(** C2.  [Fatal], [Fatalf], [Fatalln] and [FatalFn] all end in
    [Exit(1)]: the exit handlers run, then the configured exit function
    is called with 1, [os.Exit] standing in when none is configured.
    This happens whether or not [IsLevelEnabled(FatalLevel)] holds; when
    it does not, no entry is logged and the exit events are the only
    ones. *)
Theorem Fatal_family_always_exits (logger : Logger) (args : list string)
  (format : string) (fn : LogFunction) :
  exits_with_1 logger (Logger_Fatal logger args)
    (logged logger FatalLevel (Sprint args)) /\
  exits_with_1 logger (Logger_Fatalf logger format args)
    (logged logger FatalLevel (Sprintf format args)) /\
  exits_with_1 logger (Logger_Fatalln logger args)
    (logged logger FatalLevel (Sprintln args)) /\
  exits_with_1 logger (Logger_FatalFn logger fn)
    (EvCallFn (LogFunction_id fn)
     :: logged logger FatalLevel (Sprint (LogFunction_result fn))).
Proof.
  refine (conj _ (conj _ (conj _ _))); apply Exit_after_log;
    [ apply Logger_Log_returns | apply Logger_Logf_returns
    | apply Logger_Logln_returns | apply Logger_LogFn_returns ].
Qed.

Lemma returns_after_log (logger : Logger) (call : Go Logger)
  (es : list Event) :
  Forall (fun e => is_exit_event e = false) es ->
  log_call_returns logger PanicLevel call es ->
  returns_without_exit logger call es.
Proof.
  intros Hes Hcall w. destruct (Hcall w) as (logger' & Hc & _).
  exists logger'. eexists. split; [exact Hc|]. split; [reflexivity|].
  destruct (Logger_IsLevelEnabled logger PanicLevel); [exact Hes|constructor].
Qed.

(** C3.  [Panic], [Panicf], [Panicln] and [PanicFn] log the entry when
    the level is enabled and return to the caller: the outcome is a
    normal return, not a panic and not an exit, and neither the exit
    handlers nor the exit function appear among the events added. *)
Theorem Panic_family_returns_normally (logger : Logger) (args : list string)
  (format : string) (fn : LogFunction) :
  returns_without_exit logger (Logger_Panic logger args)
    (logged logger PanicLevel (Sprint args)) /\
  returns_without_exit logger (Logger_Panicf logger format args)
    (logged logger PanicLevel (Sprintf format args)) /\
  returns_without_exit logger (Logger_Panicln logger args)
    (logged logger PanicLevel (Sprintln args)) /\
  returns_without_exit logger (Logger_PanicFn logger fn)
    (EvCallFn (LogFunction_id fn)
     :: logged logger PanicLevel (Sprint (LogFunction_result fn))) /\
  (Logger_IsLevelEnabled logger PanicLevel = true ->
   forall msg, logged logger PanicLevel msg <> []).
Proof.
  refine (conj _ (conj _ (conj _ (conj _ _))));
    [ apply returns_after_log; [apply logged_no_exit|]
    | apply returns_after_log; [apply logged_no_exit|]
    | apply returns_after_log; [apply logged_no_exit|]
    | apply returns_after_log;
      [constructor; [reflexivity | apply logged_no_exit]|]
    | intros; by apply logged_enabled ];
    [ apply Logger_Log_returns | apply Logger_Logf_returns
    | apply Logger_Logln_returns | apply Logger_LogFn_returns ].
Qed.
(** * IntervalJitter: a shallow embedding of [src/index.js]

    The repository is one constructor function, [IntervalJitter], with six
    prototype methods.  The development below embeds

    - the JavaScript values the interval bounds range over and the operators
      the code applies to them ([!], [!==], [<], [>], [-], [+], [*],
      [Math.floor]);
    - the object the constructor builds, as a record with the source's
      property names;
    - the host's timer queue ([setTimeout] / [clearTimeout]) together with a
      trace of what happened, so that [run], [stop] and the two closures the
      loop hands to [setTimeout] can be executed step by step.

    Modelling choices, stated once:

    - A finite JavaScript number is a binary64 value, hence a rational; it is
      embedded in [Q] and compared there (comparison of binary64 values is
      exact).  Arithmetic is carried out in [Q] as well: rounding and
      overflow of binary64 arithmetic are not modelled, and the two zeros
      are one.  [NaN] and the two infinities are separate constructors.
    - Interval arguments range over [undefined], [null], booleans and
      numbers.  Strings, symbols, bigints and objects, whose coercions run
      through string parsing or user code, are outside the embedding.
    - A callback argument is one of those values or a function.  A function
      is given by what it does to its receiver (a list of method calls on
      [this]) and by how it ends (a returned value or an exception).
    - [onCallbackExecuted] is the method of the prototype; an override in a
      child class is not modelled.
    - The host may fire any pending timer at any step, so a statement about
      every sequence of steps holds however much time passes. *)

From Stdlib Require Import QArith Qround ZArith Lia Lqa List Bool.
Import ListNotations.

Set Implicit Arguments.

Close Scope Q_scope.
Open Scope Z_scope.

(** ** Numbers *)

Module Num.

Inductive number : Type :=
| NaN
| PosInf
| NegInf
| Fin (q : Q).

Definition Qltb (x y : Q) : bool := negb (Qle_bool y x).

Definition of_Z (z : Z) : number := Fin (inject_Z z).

-- Exercise --
Only lines that hold the string "timer" belong in the answer, so copy every one of them from the records.

-- Exercise output --
    - the host's timer queue ([setTimeout] / [clearTimeout]) together with a
    - The host may fire any pending timer at any step, so a statement about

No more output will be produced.